What lessons and information are you gathering from your trips to Japan and working with Japanese firms that help you do business in the US and elsewhere?

Of course each culture is unique and different in its own way. I personally find the Japanese culture intriguing because everything, including business, is much more formal and ritualistic. I think this is important because many companies make the mistake of assuming that the same rules and conduct in business done in the US apply elsewhere. The Japanese really appreciate when foreign companies take the time to learn their culture and way of doing business, including knowing how to greet them in their native language.

Is there more interest in pharmacogenomics in Japan than in the US? If so, please explain.

I would not say there is more interest in Japan than the US, but there is some concern among both thought leaders in Japan and Pharma that Japan may be slipping behind where the US and Europe are right now. There is a sense of urgency in Japan that is unique and obviously a great opportunity for Gentris and Quintiles Japan.

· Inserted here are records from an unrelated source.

Definition deleteRows (tableName : string) (ids : list Id) : Async unit :=
  _ <- query "begin" None ;;
  _ <- query "SET CONSTRAINTS fk_parent DEFERRED" None ;;
  _ <- for_of ids (fun id => delete tableName [("id", value_of_id id)]) ;;
  _ <- query "commit" None ;;
  resolve tt.

(** [where] is optional and defaults to the empty mapping. *)
Definition getAll (tableName : string)
  (where_ : option (list (string * value))) : Async (list Row) :=
  select tableName (match where_ with
                    | Some conditions => conditions
                    | None => []
                    end).

Definition updateById (tableName : string) (id : Id)
  (fields : list (string * value)) : Async unit :=
  _ <- update tableName fields [("id", value_of_id id)] ;;
  resolve tt.

(** [rows[0]] is [undefined] on an empty array: [None]. *)
Definition getItemById (tableName : string) (id : Id) : Async (option Row) :=
  rows <- select tableName [("id", value_of_id id)] ;;
  resolve (nth_error rows 0).

End Executor.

What makes Gentris unique in this field?

Gentris is unique in that we look at Clinical Pharmacogenomics as a complete system or package. Molecular genotyping is of course one aspect of this, but our clients rely on us for much more, including protocol design, informed consent issues unique to genetics, understanding the FDA’s perspective, and even for simple things like sample collection and logistics. When pharmaceutical companies are ready to conduct gene-based clinical trials, they don’t want surrounding issues to delay their implementation, and we are here to help.

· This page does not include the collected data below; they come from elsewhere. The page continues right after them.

(** [val] is [val->intval]; the result is the return value and the driver
    state on exit. *)
Definition axp20x_battery_power_set_property (power : axp20x_battery_power)
    (psp : power_supply_property) (val : Z) : M (Z * axp20x_battery_power) :=
  match psp with
  | POWER_SUPPLY_PROP_STATUS =>
      if val =? POWER_SUPPLY_STATUS_CHARGING then
        let* r := axp20x_battery_max_chg_current power in
        if r <? 0 then ret (r, power)
        else if r =? 0 then ret (neg EBUSY, power)
        else
          let* r := regmap_update_bits AXP20X_PWR_OP_MODE AXP20X_PWR_OP_CHARGING
                                       AXP20X_PWR_OP_CHARGING in
          if r =? 0 then (axp20x_battery_chg_reconfig power ;; ret (r, power))
          else ret (r, power)
      else if val =? POWER_SUPPLY_STATUS_NOT_CHARGING then
        let* r := regmap_update_bits AXP20X_PWR_OP_MODE AXP20X_PWR_OP_CHARGING 0 in
        ret (r, power)
      else ret (neg EINVAL, power)
  | POWER_SUPPLY_PROP_VOLTAGE_MIN_DESIGN =>
      (* TODO: adjust AXP20X_APS_WARN_L1 and AXP20X_APS_WARN_L2 accordingly *)
      ret (neg EINVAL, power)
  | POWER_SUPPLY_PROP_VOLTAGE_MAX_DESIGN =>
      if val =? 4100000 then
        let* r := regmap_update_bits AXP20X_CHRG_CTRL1 AXP20X_CHRG_CTRL1_TGT_VOLT
                                     AXP20X_CHRG_CTRL1_TGT_4_1V in
        ret (r, power)
      else if val =? 4150000 then
        let* r := regmap_update_bits AXP20X_CHRG_CTRL1 AXP20X_CHRG_CTRL1_TGT_VOLT
                                     AXP20X_CHRG_CTRL1_TGT_4_15V in
        ret (r, power)
      else if val =? 4200000 then
        let* r := regmap_update_bits AXP20X_CHRG_CTRL1 AXP20X_CHRG_CTRL1_TGT_VOLT
                                     AXP20X_CHRG_CTRL1_TGT_4_2V in
        ret (r, power)
      else
        (* 4360000: refuse this as it's too much for Li-ion! *)
        ret (neg EINVAL, power)
  | POWER_SUPPLY_PROP_CURRENT_MAX =>
      if 0x0f <? Int.div (Int.sub val 300000) 100000 then ret (neg EINVAL, power)
      else if val <? 300000 then ret (neg EINVAL, power)
      else
        let power' := set_charge_user_imax power val in
        axp20x_battery_chg_reconfig power' ;;
        ret (0, power')
  | _ => ret (neg EINVAL, power)
  end.

(** *** Interrupt handlers

    Probe requests the interrupts only after the supply is registered, so
    [power->supply] is set whenever a handler runs. *)

Definition irq_handler : Type :=
  Z -> axp20x_battery_power -> M (irqreturn_t * axp20x_battery_power).

Definition dev_info (msg : string) (irq : Z) : M unit := emit (EvLog KERN_INFO msg irq).
Definition dev_dbg (msg : string) (irq : Z) : M unit := emit (EvLog KERN_DEBUG msg irq).
Definition dev_warn (msg : string) (irq : Z) : M unit := emit (EvLog KERN_WARNING msg irq).
Definition dev_crit (msg : string) (irq : Z) : M unit := emit (EvLog KERN_CRIT msg irq).

Definition axp20x_irq_batt_plugin : irq_handler := fun irq power =>
  let power := set_health power POWER_SUPPLY_HEALTH_UNKNOWN in (* Check voltage *)
  regmap_update_bits AXP20X_PWR_OP_MODE AXP20X_PWR_OP_CHARGING AXP20X_PWR_OP_CHARGING ;;
  dev_info "IRQ#%d Battery connected" irq ;;
  power_supply_changed ;;
  ret (IRQ_HANDLED, power).

Definition axp20x_irq_batt_removal : irq_handler := fun irq power =>
  let power := set_health power POWER_SUPPLY_HEALTH_UNKNOWN in
  regmap_update_bits AXP20X_PWR_OP_MODE AXP20X_PWR_OP_CHARGING 0 ;;
  dev_info "IRQ#%d Battery disconnected" irq ;;
  power_supply_changed ;;
  ret (IRQ_HANDLED, power).

Definition axp20x_irq_batt_activation : irq_handler := fun irq power =>
  let power := set_health power POWER_SUPPLY_HEALTH_UNKNOWN in
  dev_info "IRQ#%d Battery activation started" irq ;;
  power_supply_changed ;;
  ret (IRQ_HANDLED, power).

Definition axp20x_irq_batt_activated : irq_handler := fun irq power =>
  let power := set_health power POWER_SUPPLY_HEALTH_GOOD in
  dev_info "IRQ#%d Battery activation completed" irq ;;
  power_supply_changed ;;
  ret (IRQ_HANDLED, power).

Definition axp20x_irq_batt_charging : irq_handler := fun irq power =>
  dev_dbg "IRQ#%d Battery charging" irq ;;
  power_supply_changed ;;
  ret (IRQ_HANDLED, power).

Definition axp20x_irq_batt_charged : irq_handler := fun irq power =>
  dev_dbg "IRQ#%d Battery charged" irq ;;
  power_supply_changed ;;
  ret (IRQ_HANDLED, power).

Definition axp20x_irq_batt_high_temp : irq_handler := fun irq power =>
  let power := set_health power POWER_SUPPLY_HEALTH_OVERHEAT in
  regmap_update_bits AXP20X_PWR_OP_MODE AXP20X_PWR_OP_CHARGING 0 ;;
  dev_warn "IRQ#%d Battery temperature high!" irq ;;
  power_supply_changed ;;
  ret (IRQ_HANDLED, power).

Definition axp20x_irq_batt_low_temp : irq_handler := fun irq power =>
  let power := set_health power POWER_SUPPLY_HEALTH_COLD in
  dev_warn "IRQ#%d Battery temperature low!" irq ;;
  power_supply_changed ;;
  ret (IRQ_HANDLED, power).

Definition axp20x_irq_batt_chg_curr_low : irq_handler := fun irq power =>
  dev_info "IRQ#%d External power too weak for target charging current!" irq ;;
  power_supply_changed ;;
  ret (IRQ_HANDLED, power).

Definition axp20x_irq_power_low : irq_handler := fun irq power =>
  dev_warn "IRQ#%d System power running out soon!" irq ;;
  power_supply_changed ;;
  ret (IRQ_HANDLED, power).

Definition axp20x_irq_power_low_crit : irq_handler := fun irq power =>
  dev_crit "IRQ#%d System power running out now!" irq ;;
  power_supply_changed ;;
  ret (IRQ_HANDLED, power).

(** [irq_names] and [irq_funcs] of [axp20x_power_probe], zipped. *)
Definition irq_table : list (string * irq_handler) :=
  [ ("BATT_HOT"%string, axp20x_irq_batt_high_temp);
    ("BATT_COLD"%string, axp20x_irq_batt_low_temp);
    ("BATT_PLUGIN"%string, axp20x_irq_batt_plugin);
    ("BATT_REMOVAL"%string, axp20x_irq_batt_removal);
    ("BATT_ACTIVATE"%string, axp20x_irq_batt_activation);
    ("BATT_ACTIVATED"%string, axp20x_irq_batt_activated);
    ("BATT_CHARGING"%string, axp20x_irq_batt_charging);
    ("BATT_CHARGED"%string, axp20x_irq_batt_charged);
    ("BATT_CHG_CURR_LOW"%string, axp20x_irq_batt_chg_curr_low);
    ("BATT_POWER_LOW_WARN"%string, axp20x_irq_power_low);
    ("BATT_POWER_LOW_CRIT"%string, axp20x_irq_power_low_crit) ].

(** ** What a run shows *)

Definition is_changed (e : event) : bool :=
  match e with EvChanged => true | _ => false end.

(** How many times the telemetry consumer was notified. *)
Definition notifications (tr : list event) : nat :=
  length (List.filter is_changed tr).

(** The register updates a run issued, in order: register, mask, value. *)
Definition bus_writes (tr : list event) : list (Z * Z * Z) :=
  flat_map (fun e => match e with
                     | EvUpdateBits r m v _ => [(r, m, v)]
                     | _ => []
                     end) tr.

(** The values a run put into the 4-bit target-current field. *)
Definition tgt_curr_writes (tr : list event) : list Z :=
  flat_map (fun e => match e with
                     | EvUpdateBits r m v _ =>
                         if (r =? AXP20X_CHRG_CTRL1) && (m =? AXP20X_CHRG_CTRL1_TGT_CURR)
                         then [Z.land v m] else []
                     | _ => []
                     end) tr.

Definition is_read_error (e : event) : bool :=
  match e with EvRead _ (RdErr _) => true | _ => false end.

(** No register read of the run failed. *)
Definition reads_ok (tr : list event) : bool := forallb (fun e => negb (is_read_error e)) tr.

(** The 12-bit value a variable-width read composes from a high byte and a
    low nibble. *)
Definition raw12 (hi lo : Z) : Z := Z.lor (Z.shiftl hi 4) (Z.land lo 15).

(** ** The specification's tables (spec sections 4.2 to 4.4), for comparison
       with the driver *)

Module Spec.

(** Section 4.3: the bus current-limit field. *)
Inductive bus_limit : Type := Limit100mA | Limit500mA | Limit900mA | LimitNone.

(** Section 4.3, operation [max_charge_current]. *)
Definition max_charge_current
    (mains_present mains_available bus_present bus_available : bool)
    (limit : bus_limit) (capacity_design : Z) : Z :=
  if mains_present && mains_available then Z.quot capacity_design 2
  else if bus_present && bus_available then
    match limit with
    | Limit100mA => 0
    | Limit500mA => 300000
    | Limit900mA => 600000
    | LimitNone => Z.quot capacity_design 2
    end
  else 0.

(** Section 4.3: 16 steps of 100 mA starting at 300 mA. *)
Definition max_target_current : Z := 300000 + 15 * 100000.

(** Section 4.3: the 4-bit field for a target current, which is clamped to
    the representable range, from the first step (300 mA) to the last. *)
Definition current_field (ua : Z) : Z :=
  Z.quot (Z.max 300000 (Z.min ua max_target_current) - 300000) 100000.

(** Section 4.3, property-write contract of the target charge current:
    [300000, 1800000] uA in 100 mA steps. *)
Definition valid_target_current (ua : Z) : bool :=
  (300000 <=? ua) && (ua <=? 1800000) && ((ua - 300000) mod 100000 =? 0).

How goes the growth of the company? Any interest in additional funding?

Gentris has grown a lot during the past year from eight employees to 15. We have experienced our “growing pain” part of the evolution of a company and are now focused on strategic growth. We are always looking at the possibility of raising new capital when we think it can accelerate products or services with an unmet demand that was not anticipated when the business plan was first written.

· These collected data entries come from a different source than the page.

(** The three messages of the shared_secret check (lines 770, 776, 783). *)
Definition shared_secret_msgs : list string :=
  ["Missing parameter 'shared_secret' is required.";
   "The 'shared_secret' should contain between 4 and 100 characters.";
   "The 'shared_secret' should not contain spaces or the characters '?', '<'."].

Definition is_shared_secret_msg (m : string) : bool :=
  existsb (String.eqb m) shared_secret_msgs.

(** A message that is not empty and is none of the shared_secret ones. *)
Definition plain_msg (m : string) : Prop :=
  is_shared_secret_msg m = false /\ String.eqb m EmptyString = false.

(** [shared_secret] does not pass lines 769-785. *)
Definition shared_secret_invalid (shared_secret : pyval) : bool :=
  negb (py_truthy shared_secret)
  || (Z.of_nat (str_len (py_str shared_secret)) <? 4)
  || (100 <? Z.of_nat (str_len (py_str shared_secret)))
  || existsb (fun c => char_in c (py_str shared_secret)) (list_ascii_of_string " ?<").


(** Some credential has a password whose length is not from 4 to 127
    (line 970). *)
Definition password_length_invalid (creds : list pyval) : Prop :=
  exists cred password n,
    In cred creds
    /\ py_get cred "password" = Ok password
    /\ py_truthy password = true
    /\ py_len password = Ok n
    /\ (4 <=? n) && (n <=? 127) = false.

(** A failure message of the Cisco ISE part: none of the shared_secret
    ones, and empty only for a password of a wrong length. *)
Definition ise_msg (creds : list pyval) (m : string) : Prop :=
  is_shared_secret_msg m = false
  /\ (String.eqb m EmptyString = true -> password_length_invalid creds).


(** A failure message of lines 939-1092 for the playbook entry [cfg]. *)
Definition ise_failure (cfg : pyval) (m : string) : Prop :=
  is_shared_secret_msg m = false
  /\ (String.eqb m EmptyString = true ->
      exists dtos creds,
        py_get cfg "cisco_ise_dtos" = Ok dtos
        /\ py_iter dtos = Ok creds
        /\ password_length_invalid creds).

(** The keys of [auth_server] that lines 939-1092 write. *)
Definition ise_keys : list string :=
  ["ciscoIseDtos"; "pxgridEnabled"; "useDnacCertForPxgrid"; "externalCiscoIseIpAddrDtos"].


(** The payload that the validations build for the playbook entry [cfg]:
    for an existing server (details [det]) the items of [update_params] are
    the current ones; for a new server the shared secret has passed its
    check and is in the payload as text. *)
Definition built_payload (cfg ex det a : pyval) : Prop :=
  exists wd,
    a = VDict wd
    /\ (py_truthy ex = true ->
        exists hd, det = VDict hd
                   /\ forall item, In item update_params ->
                                   dict_get item wd = dict_get item hd)
    /\ (py_truthy ex = false ->
        exists sec, py_get cfg "shared_secret" = Ok sec
                    /\ shared_secret_invalid sec = false
                    /\ dict_get "sharedSecret" wd = VStr (py_str sec)).

(** The failure messages of the validations: one of the shared_secret
    check, for a new server with an invalid secret, or another one. *)
Definition want_failure (cfg ex : pyval) (m : string) : Prop :=
  (is_shared_secret_msg m = true
   /\ py_truthy ex = false
   /\ exists sec, py_get cfg "shared_secret" = Ok sec
                  /\ shared_secret_invalid sec = true)
  \/ ise_failure cfg m.


(** ** Concrete runs

    A controller that answers every call with a task id and whose task is
    still in progress at every poll; a RADIUS server 10.0.0.1 as the
    controller reports it; playbook entries. *)

Definition task_response : pyval :=
  VDict [("response", VDict [("taskId", VStr "task-1"); ("url", VStr "/api/v1/task/task-1")])].

Definition task_in_progress : pyval :=
  VDict [("isError", VBool false); ("progress", VStr "Updating AAA settings")].

Definition busy_controller : environment :=
  mkEnv (fun _ _ => Ok task_response)
        py_eqb
        (fun _ _ _ => VNone)
        (fun _ _ => task_in_progress)
        (fun _ => 0%N)
        (fun _ _ _ => ("success", VStr "deleted", true)).

(** The attributes after [__init__], with the default timeout. *)
Definition initial_state : state :=
  mkState (VStr EmptyString) "success" (VDict []) (VDict []) false [] []
          EmptyString 1200 [] 0 0.

Definition radius_details : list (string * pyval) :=
  [("authenticationPort", VInt 1812); ("accountingPort", VInt 1813);
   ("isIseEnabled", VBool false); ("ipAddress", VStr "10.0.0.1");
   ("pxgridEnabled", VBool false); ("useDnacCertForPxgrid", VBool false);
   ("port", VInt 49); ("protocol", VStr "RADIUS"); ("retries", VStr "3");
   ("role", VStr "primary"); ("timeoutSeconds", VStr "4");
   ("encryptionScheme", VNone)].

Definition radius_server : pyval :=
  VDict [("exists", VBool true); ("details", VDict radius_details);
         ("id", VStr "0a1b2c3d")].

Definition no_server : pyval :=
  VDict [("exists", VBool false); ("details", VNone); ("id", VNone)].

(** The state after [get_have] found [server]. *)
Definition have_state (server : pyval) : state :=
  set_have (VDict [("authenticationPolicyServer", server)]) initial_state.

Definition playbook (entry : list (string * pyval)) : pyval :=
  VDict [("authentication_policy_server", VDict entry)].

(** protocol TACACS asked for the RADIUS server, and ports and a role that
    are not the current ones *)
Definition entry_to_tacacs : list (string * pyval) :=
  [("server_ip_address", VStr "10.0.0.1"); ("protocol", VStr "TACACS");
   ("authentication_port", VInt 1645); ("accounting_port", VInt 1646);
   ("role", VStr "secondary")].

Definition entry_to_radius_tacacs : list (string * pyval) :=
  [("server_ip_address", VStr "10.0.0.1"); ("protocol", VStr "RADIUS_TACACS")].

Definition entry_more_retries : list (string * pyval) :=
  [("server_ip_address", VStr "10.0.0.1"); ("retries", VInt 2)].

(** a new AAA server with a good secret and a protocol that does not exist *)
Definition entry_bad_protocol : list (string * pyval) :=
  [("server_type", VStr "AAA"); ("server_ip_address", VStr "10.0.0.9");
   ("shared_secret", VStr "s3cret-key"); ("protocol", VStr "LDAP")].

Definition entry_new_aaa : list (string * pyval) :=
  [("server_type", VStr "AAA"); ("server_ip_address", VStr "10.0.0.9");
   ("shared_secret", VStr "s3cret-key")].

(** a new Cisco ISE server whose password has three characters *)
Definition entry_short_password : list (string * pyval) :=
  [("server_type", VStr "ISE"); ("server_ip_address", VStr "10.0.0.5");
   ("shared_secret", VStr "s3cret-key");
   ("cisco_ise_dtos",
    VList [VDict [("user_name", VStr "admin"); ("password", VStr "abc");
                  ("fqdn", VStr "ise.example.com"); ("ip_address", VStr "10.0.0.5")]])].

(** The same entry with a password of three characters that take nine
    bytes. *)
Definition entry_wide_password : list (string * pyval) :=
  [("server_type", VStr "ISE"); ("server_ip_address", VStr "10.0.0.5");
   ("shared_secret", VStr "s3cret-key");
   ("cisco_ise_dtos",
    VList [VDict [("user_name", VStr "admin"); ("password", VStr "日本語");
                  ("fqdn", VStr "ise.example.com"); ("ip_address", VStr "10.0.0.5")]])].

Do you plan to open an office in Japan?

We are exploring that possibility right now. We will at a minimum have a liaison person in Japan in the not-too-distant future. If we decide to put up a full-blown facility in Japan, it will be a Japanese company run and operated by Japanese employees. I believe this will be critical to the success of any presence for Gentris in Japan. Again, these are both cultural and business issues we should not ignore.